* **What the task asks**: Your response should consist of every record, exactly as given.

* **Supplied material**:
________________

Lemma update_writes_its_footprint_witness :
  read (after (update Scenario.looping 4 Scenario.facing_world)) 0 "rotation" =
  read Scenario.facing_world 0 "rotation".
Proof.
  apply update_writes_its_footprint.
  intros e [<-|[]] _. cbn. intros [H|[H|[]]]; discriminate.
Defined.

Lemma update_spares_destroyed_witness :
  read (after (update Cases.orphan 16 Cases.gone_world)) 0 "x" =
  read Cases.gone_world 0 "x".
Proof. apply update_spares_destroyed. reflexivity. Defined.

Lemma update_drops_destroyed_witness :
  let r := update Cases.orphan 16 Cases.gone_world in
  eases (session r) = [] /\ after r = Cases.gone_world /\
  forall elapsed' w', update (session r) elapsed' w' = mkResult (session r) w' [] true.
Proof.
  apply update_drops_destroyed.
  - repeat constructor.
  - reflexivity.
Defined.

Lemma pendulum_live : live Cases.pendulum Scenario.facing_world.
Proof.
  split; [cbn; congruence|].
  constructor; [|constructor].
  split; [reflexivity|]. split; cbn; intros [H|[]]; discriminate.
Defined.

Lemma reverse_count_phases_witness :
  phase_events (play Cases.pendulum Scenario.facing_world [10; 10; 10; 10; 10]) =
    firstn (crossings 10 None 0 [10; 10; 10; 10; 10])
           ([EvReverse; EvReverse; EvReverse] ++ [EvComplete]).
Proof.
  destruct (reverse_count_phases Cases.pendulum Scenario.facing_world
                                 [10; 10; 10; 10; 10] 2 2 pendulum_live eq_refl eq_refl)
    as [H _].
  - simpl. lra.
  - exact H.
Defined.

Lemma fraction_live : live Cases.fraction Scenario.facing_world.
Proof.
  split; [cbn; congruence|].
  constructor; [|constructor].
  split; [reflexivity|]. split; cbn; intros [H|[]]; discriminate.
Defined.

Lemma half_is_no_count (n : nat) : 1 / 2 <> INR n.
Proof.
  destruct n as [|n]; [simpl; lra|].
  rewrite S_INR. pose proof (pos_INR n). lra.
Qed.

Lemma unending_repeat_never_finishes_witness :
  Forall (fun r => finished r = false)
         (play Cases.fraction Scenario.facing_world [10; 10; 10]).
Proof.
  destruct (unending_repeat_never_finishes Cases.fraction Scenario.facing_world
                                           [10; 10; 10] fraction_live) as [_ H].
  - exact half_is_no_count.
  - exact H.
Defined.

Lemma wait_then_excess_witness :
  exists rs,
    play Cases.waiting Scenario.facing_world ([10; 10] ++ [16]) =
      rs ++ [advance (set_options Cases.waiting (set_wait (options Cases.waiting) 0))
                     (fold_right Rplus 0 [10; 10] + 16 - 30) Scenario.facing_world
                     [EvWaitEnd]] /\
    List.length rs = 2%nat.
Proof.
  destruct (wait_then_excess [10; 10] Cases.waiting Scenario.facing_world 30 16)
    as (rs & H1 & H2 & _).
  - cbn. congruence.
  - reflexivity.
  - repeat constructor; lra.
  - cbn. lra.
  - exists rs. split; [exact H1 | exact H2].
Defined.

Lemma blend_between_neighbours_witness :
  (0 <= blend_at Scenario.tint_linear Scenario.tint_colors (1 / 2) < 2 ^ 24)%Z.
Proof.
  pose proof (blend_between_neighbours Scenario.tint_linear Scenario.tint_colors (1 / 2)
                                       0 0xff0000 0x00ff00) as H.
  cbv zeta in H. unfold Blend.channels in H.
  apply H; try reflexivity; try (simpl; lia); try (simpl; lra).
Defined.

Lemma blend_at_colour_witness :
  blend_at Scenario.tint_linear Scenario.tint_colors (IZR 1) = 0x00ff00%Z.
Proof.
  apply blend_at_colour; [simpl; lia | reflexivity | lia].
Defined.

Lemma blend_at_end_witness :
  blend_at Scenario.tint_linear Scenario.tint_colors
           (IZR (Z.of_nat (List.length Scenario.tint_colors))) = 0x00ff00%Z.
Proof.
  apply (blend_at_end Scenario.tint_linear Scenario.tint_colors 0x00ff00);
    [simpl; lia | reflexivity | lia].
Defined.

Lemma shake_stays_near_witness :
  exists dx dy : Z,
    read (run Scenario.shaking Cases.shake_ease Scenario.shake_world) 0 "x"
      = VNum (7 + IZR dx) /\
    read (run Scenario.shaking Cases.shake_ease Scenario.shake_world) 0 "y"
      = VNum (9 + IZR dy) /\
    - (10 / 2) <= IZR dx < 10 / 2 + 1 /\
    - (10 / 2) <= IZR dy < 10 / 2 + 1.
Proof.
  destruct (shake_stays_near Scenario.shaking Cases.shake_ease Scenario.shake_world 7 9 10)
    as (dx & dy & H1 & H2 & H3 & H4 & _).
  - reflexivity.
  - reflexivity.
  - reflexivity.
  - lra.
  - intros i. unfold Scenario.shake_world, Scenario.zeros. cbn. lra.
  - exists dx, dy. repeat split; assumption || apply H3 || apply H4.
Defined.
(* ===== verification/_CoqProject ===== *)
-Q . S2P
Prelude.v
Types.v
Html.v
Gemini.v
Json.v
Store.v
App.v
ReviewModal.v
AppInvariants.v
AppBehaviour.v
AppReview.v
AppInterleaving.v
View.v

________________

* **Exercise result**:
Lemma update_writes_its_footprint_witness :
  read (after (update Scenario.looping 4 Scenario.facing_world)) 0 "rotation" =
  read Scenario.facing_world 0 "rotation".
Proof.
  apply update_writes_its_footprint.
  intros e [<-|[]] _. cbn. intros [H|[H|[]]]; discriminate.
Defined.

Lemma update_spares_destroyed_witness :
  read (after (update Cases.orphan 16 Cases.gone_world)) 0 "x" =
  read Cases.gone_world 0 "x".
Proof. apply update_spares_destroyed. reflexivity. Defined.

Lemma update_drops_destroyed_witness :
  let r := update Cases.orphan 16 Cases.gone_world in
  eases (session r) = [] /\ after r = Cases.gone_world /\
  forall elapsed' w', update (session r) elapsed' w' = mkResult (session r) w' [] true.
Proof.
  apply update_drops_destroyed.
  - repeat constructor.
  - reflexivity.
Defined.

Lemma pendulum_live : live Cases.pendulum Scenario.facing_world.
Proof.
  split; [cbn; congruence|].
  constructor; [|constructor].
  split; [reflexivity|]. split; cbn; intros [H|[]]; discriminate.
Defined.

Lemma reverse_count_phases_witness :
  phase_events (play Cases.pendulum Scenario.facing_world [10; 10; 10; 10; 10]) =
    firstn (crossings 10 None 0 [10; 10; 10; 10; 10])
           ([EvReverse; EvReverse; EvReverse] ++ [EvComplete]).
Proof.
  destruct (reverse_count_phases Cases.pendulum Scenario.facing_world
                                 [10; 10; 10; 10; 10] 2 2 pendulum_live eq_refl eq_refl)
    as [H _].
  - simpl. lra.
  - exact H.
Defined.

Lemma fraction_live : live Cases.fraction Scenario.facing_world.
Proof.
  split; [cbn; congruence|].
  constructor; [|constructor].
  split; [reflexivity|]. split; cbn; intros [H|[]]; discriminate.
Defined.

Lemma half_is_no_count (n : nat) : 1 / 2 <> INR n.
Proof.
  destruct n as [|n]; [simpl; lra|].
  rewrite S_INR. pose proof (pos_INR n). lra.
Qed.

Lemma unending_repeat_never_finishes_witness :
  Forall (fun r => finished r = false)
         (play Cases.fraction Scenario.facing_world [10; 10; 10]).
Proof.
  destruct (unending_repeat_never_finishes Cases.fraction Scenario.facing_world
                                           [10; 10; 10] fraction_live) as [_ H].
  - exact half_is_no_count.
  - exact H.
Defined.

Lemma wait_then_excess_witness :
  exists rs,
    play Cases.waiting Scenario.facing_world ([10; 10] ++ [16]) =
      rs ++ [advance (set_options Cases.waiting (set_wait (options Cases.waiting) 0))
                     (fold_right Rplus 0 [10; 10] + 16 - 30) Scenario.facing_world
                     [EvWaitEnd]] /\
    List.length rs = 2%nat.
Proof.
  destruct (wait_then_excess [10; 10] Cases.waiting Scenario.facing_world 30 16)
    as (rs & H1 & H2 & _).
  - cbn. congruence.
  - reflexivity.
  - repeat constructor; lra.
  - cbn. lra.
  - exists rs. split; [exact H1 | exact H2].
Defined.

Lemma blend_between_neighbours_witness :
  (0 <= blend_at Scenario.tint_linear Scenario.tint_colors (1 / 2) < 2 ^ 24)%Z.
Proof.
  pose proof (blend_between_neighbours Scenario.tint_linear Scenario.tint_colors (1 / 2)
                                       0 0xff0000 0x00ff00) as H.
  cbv zeta in H. unfold Blend.channels in H.
  apply H; try reflexivity; try (simpl; lia); try (simpl; lra).
Defined.

Lemma blend_at_colour_witness :
  blend_at Scenario.tint_linear Scenario.tint_colors (IZR 1) = 0x00ff00%Z.
Proof.
  apply blend_at_colour; [simpl; lia | reflexivity | lia].
Defined.

Lemma blend_at_end_witness :
  blend_at Scenario.tint_linear Scenario.tint_colors
           (IZR (Z.of_nat (List.length Scenario.tint_colors))) = 0x00ff00%Z.
Proof.
  apply (blend_at_end Scenario.tint_linear Scenario.tint_colors 0x00ff00);
    [simpl; lia | reflexivity | lia].
Defined.

Lemma shake_stays_near_witness :
  exists dx dy : Z,
    read (run Scenario.shaking Cases.shake_ease Scenario.shake_world) 0 "x"
      = VNum (7 + IZR dx) /\
    read (run Scenario.shaking Cases.shake_ease Scenario.shake_world) 0 "y"
      = VNum (9 + IZR dy) /\
    - (10 / 2) <= IZR dx < 10 / 2 + 1 /\
    - (10 / 2) <= IZR dy < 10 / 2 + 1.
Proof.
  destruct (shake_stays_near Scenario.shaking Cases.shake_ease Scenario.shake_world 7 9 10)
    as (dx & dy & H1 & H2 & H3 & H4 & _).
  - reflexivity.
  - reflexivity.
  - reflexivity.
  - lra.
  - intros i. unfold Scenario.shake_world, Scenario.zeros. cbn. lra.
  - exists dx, dy. repeat split; assumption || apply H3 || apply H4.
Defined.
(* ===== verification/_CoqProject ===== *)
-Q . S2P
Prelude.v
Types.v
Html.v
Gemini.v
Json.v
Store.v
App.v
ReviewModal.v
AppInvariants.v
AppBehaviour.v
AppReview.v
AppInterleaving.v
View.v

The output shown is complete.